3. This will generate the java api to use proto schema for the default proto input path “src/main/proto” and generate the output “target\generated-sources\protobuf\java” and add the path to the build path. These are default input and output dir. if we need custom, we need to add as below to plugin.
<!-- protobuf paths --><protobuf.input.directory>${project.basedir}/src/main/proto</protobuf.input.directory>
<protobuf.output.directory>${project.build.directory}/generated-sources</protobuf.output.directory>
4. While working where we keep continuously update schema and want to generate code, we can add below maven command and run in IDE with the location of proto executable.
mvn protobuf:compile -DprotocExecutable="C:/BLKDeveloper/Tools/protoc-3.11.4-win64/bin/protoc.exe"
Troubleshooting steps while setting protobuf
If you are using IntelliJ IDEA, you should not have any problem.
If you are using Eclipse, kindly install an additional Eclipse plugin because m2e does not evaluate the extension specified in a pom.xml
. Download os-maven-plugin-1.6.1.jar
and put it into the <ECLIPSE_HOME>/dropins
directory and restart.
Schema Evolution (data versioning)
Versioning is controlled in the .proto IDL file through field numbers.

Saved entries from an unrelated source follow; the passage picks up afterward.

(** Replacing a node by a later version of itself. *)
Section update_entry.
Context (ns : list (option Node)) (i : nat) (n n' : Node).
Hypothesis Hslots : slots_ok ns.
Hypothesis Hi : ns !! i = Some (Some n).
Hypothesis Hid : same_identity n n'.
Hypothesis Hlive : n_lifecycle n ≠ Retired.
Hypothesis Hlive' : n_lifecycle n' ≠ Retired.
Abbreviation ns' := (<[i := Some n']> ns).

Lemma update_slots : slots_ok ns'.
Proof.
  intros j m Hj. apply list_lookup_insert_Some in Hj as [(<- & [= ->] & _)|[_ Hj]]; [|by apply Hslots].
  rewrite (same_handle _ _ Hid). by apply Hslots.
Qed.

(** A handle names the new version of the node it named before. *)
Lemma update_stored h m :
  stored ns h m → ∃ m', stored ns' h m' ∧ (m' = m ∧ n_handle m ≠ n_handle n ∨ m = n ∧ m' = n').
Proof.
  intros Hm. destruct (decide (N.to_nat (slot h) = i)) as [Hh|Hh].
  - exists n'. destruct Hm as (Hl & Hg & Hr). rewrite Hh, Hi in Hl. injection Hl as <-.
    split; [|by right]. apply stored_insert_eq; [done|by eapply lookup_lt_Some|].
    split_and!; [done| |done]. by rewrite (same_handle _ _ Hid).
  - exists m. split; [by apply stored_insert_ne|]. left. split; [done|].
    intros Heq. apply Hh. rewrite <-(stored_handle _ _ _ Hslots Hm), Heq. by apply Hslots.
Qed.

Lemma update_stored_inv h m' :
  stored ns' h m' → ∃ m, stored ns h m ∧ (m' = m ∧ n_handle m ≠ n_handle n ∨ m = n ∧ m' = n').
Proof.
  intros Hm. destruct (decide (N.to_nat (slot h) = i)) as [Hh|Hh].
  - apply stored_insert_eq in Hm as (-> & Hg & _); [|done|by eapply lookup_lt_Some].
    exists n. split; [|by right]. rewrite (same_handle _ _ Hid) in Hg.
    split_and!; [by rewrite Hh|done|done].
  - apply stored_insert_ne in Hm; [|done]. exists m'. split; [done|]. left. split; [done|].
    intros Heq. apply Hh. rewrite <-(stored_handle _ _ _ Hslots Hm), Heq. by apply Hslots.
Qed.

Lemma update_stored_depth h m :
  stored ns h m → ∃ m', stored ns' h m' ∧ n_tree_depth m' = n_tree_depth m ∧ n_creation_id m' = n_creation_id m.
Proof.
  intros (m' & Hm' & [[-> _]|[-> ->]])%update_stored; [by eauto|].
  exists n'. split; [done|]. split; [apply same_depth, Hid|apply same_creation, Hid].
Qed.

Lemma update_ancestor o a : ancestor ns' o a ↔ ancestor ns o a.
Proof.
  split.
  - induction 1 as [|v m a Hm _ IH]; [constructor|].
    destruct (update_stored_inv _ _ Hm) as (m0 & Hm0 & [[-> _]|[-> ->]]);
      (eapply ancestor_up; [done|]); [done|]. by rewrite <-(same_parent _ _ Hid).
  - induction 1 as [|v m a Hm _ IH]; [constructor|].
    destruct (update_stored _ _ Hm) as (m0 & Hm0 & [[-> _]|[-> ->]]);
      (eapply ancestor_up; [done|]); [done|]. by rewrite (same_parent _ _ Hid).
Qed.
End update_entry.

(** The arena stays well formed when one entry changes to a well-formed later
    version, other nodes keep their blockers and links still end. *)
Lemma arena_update hi s i n n' :
  arena_ok hi s → nodes s !! i = Some (Some n) → same_identity n n' →
  node_ok hi (next_creation_id s) (<[i := Some n']> (nodes s)) n' →
  (∀ j m b, nodes s !! j = Some (Some m) → j ≠ i → n_blocker m = Some b →
    blockable (nodes s) b → blockable (<[i := Some n']> (nodes s)) b) →
  (∀ h m, stored (nodes s) h m → ∃ r ds, resolves (<[i := Some n']> (nodes s)) h r ds) →
  arena_ok hi (s <| nodes ::= <[i := Some n']> |>).
Proof.
  intros Ha Hi Hid Hn' Hb Hres.
  pose proof (node_not_retired _ _ _ _ (arena_node _ _ Ha _ _ Hi)) as Hl.
  pose proof (node_not_retired _ _ _ _ Hn') as Hl'.
  pose proof (arena_slots _ _ Ha) as Hslots.
  destruct Ha as [H1 H2 H3 _ H5 H6 H7 _]. split; cbn.
  - by rewrite length_insert.
  - by rewrite length_insert.
  - rewrite H3, vacant_slots_insert_Some by done. apply set_eq. intros x.
    rewrite elem_of_difference, elem_of_singleton, vacant_slots_spec by done.
    split; [|naive_solver]. intros Hx. split; [done|]. intros ->. rewrite Nat2N.id in Hx. congruence.
  - by eapply update_slots.
  - intros j m g [(<- & [= <-] & _)|[_ Hj]]%list_lookup_insert_Some Hg; [|by eapply H5].
    rewrite (same_handle _ _ Hid). by eapply H5.
  - intros j1 j2 m1 m2 [(<- & [= <-] & _)|[Hne1 Hj1]]%list_lookup_insert_Some
      [(<- & [= <-] & _)|[Hne2 Hj2]]%list_lookup_insert_Some; [done| | |by eapply H6].
    + rewrite (same_creation _ _ Hid). by apply H6.
    + rewrite (same_creation _ _ Hid). by apply H6.
  - intros j m [(<- & [= <-] & _)|[Hne Hj]]%list_lookup_insert_Some; [done|].
    eapply node_ok_mono; [done|done| | |by eapply H7].
    + intros p m' _ Hm'. by eapply update_stored_depth.
    + intros b Hmb. by eapply Hb.
  - intros h m (m0 & Hm0 & _)%(update_stored_inv _ _ _ _ Hslots Hi Hid Hl). by eapply Hres.
Qed.

(** Links are unchanged when every node keeps its link. *)
Lemma resolves_transport ns ns' h r ds :
  (∀ h m, stored ns h m → ∃ m', stored ns' h m' ∧ n_handle m' = n_handle m ∧
    n_representative m' = n_representative m ∧ n_merge_dependency m' = n_merge_dependency m) →
  resolves ns h r ds → resolves ns' h r ds.
Proof.
  intros Hst. induction 1 as [h n Hn Hr|h n h' r ds Hn Hr _ IH].
  - destruct (Hst _ _ Hn) as (m' & Hm' & <- & Hr' & _). apply resolves_here; [done|congruence].
  - destruct (Hst _ _ Hn) as (m' & Hm' & _ & Hr' & <-). eapply resolves_step; [done|by rewrite Hr'|done].
Qed.
Lemma elem_of_insert_all {A} (f : A → Key) row l m key' row' :
  row' ∈ idx_rows (insert_all f row l m) key' ↔
  (row' = row ∧ ∃ x, x ∈ l ∧ key' = f x) ∨ row' ∈ idx_rows m key'.
Proof.
  revert m. induction l as [|x l IH]; intros m; [set_solver|].
  change (insert_all f row (x :: l) m) with (insert_all f row l (index_insert (f x) row m)).
  rewrite IH, elem_of_index_insert. set_solver.
Qed.

Lemma elem_of_remove_all {A} (f : A → Key) row l m key' row' :
  row' ∈ idx_rows (remove_all f row l m) key' ↔
  row' ∈ idx_rows m key' ∧ ¬ (row' = row ∧ ∃ x, x ∈ l ∧ key' = f x).
Proof.
  revert m. induction l as [|x l IH]; intros m; [set_solver|].
  change (remove_all f row (x :: l) m) with (remove_all f row l (index_remove (f x) row m)).
  rewrite IH, elem_of_index_remove. set_solver.
Qed.

Lemma insert_all_tidy {A} (f : A → Key) row l m : index_tidy m → index_tidy (insert_all f row l m).
Proof.
  revert m. induction l as [|x l IH]; intros m Hm; simpl; [done|].
  apply IH. by apply index_insert_tidy.
Qed.

Lemma remove_all_tidy {A} (f : A → Key) row l m : index_tidy m → index_tidy (remove_all f row l m).
Proof.
  revert m. induction l as [|x l IH]; intros m Hm; simpl; [done|].
  apply IH. by apply index_remove_tidy.
Qed.

Lemma index_tidy_empty : index_tidy (∅ : gmap Key (gset N)).
Proof. intros key rows. by rewrite lookup_empty. Qed.
End index.

#[global] Arguments insert_all : simpl never.
#[global] Arguments remove_all : simpl never.

(** ** Supports *)

(** Some support of the list is contained in [d]. *)
Definition covers (ds : list DependencySet) (d : DependencySet) : Prop :=
  ∃ e, e ∈ ds ∧ levels e ⊆ levels d.

#[global] Instance covers_dec ds d : Decision (covers ds d).
Proof.
  refine (cast_if (decide (Exists (λ e, levels e ⊆ levels d) ds)));
    unfold covers; by rewrite <-Exists_exists.
Defined.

These tag numbers designate which of the named fields must be present in a message to be considered valid. A message version is a function of the field numbering provided by protobuf and how those are changed between different iterations of the data structure.
General Rules for versioning
below are guidelines on how .proto fields should be updated to insure compatible protobuf versioned data:
- Do not change the numbered tags for the fields in the messages. This will break the design considerations meant for backward and forward compatibility.
- Do not remove a field right away if it not being used anymore. Mark it deprecated and have a timeline to completely remove it, thereby giving the integrated applications time to flexibly remove the dependency on that field.
- Changing a default value for a field is allowed. (Default values are sent only if the field is not provided)
- Add new fields for newer implementations and depreciate older fields in a timely way.
- Adding fields is always a safe option as long as you manage them and don’t end up with too many of them.
Please note that tags (REQUIRED/OPTIONAL) are not supported in proto 3 and dropped as they violate protobuf compatibility semantics.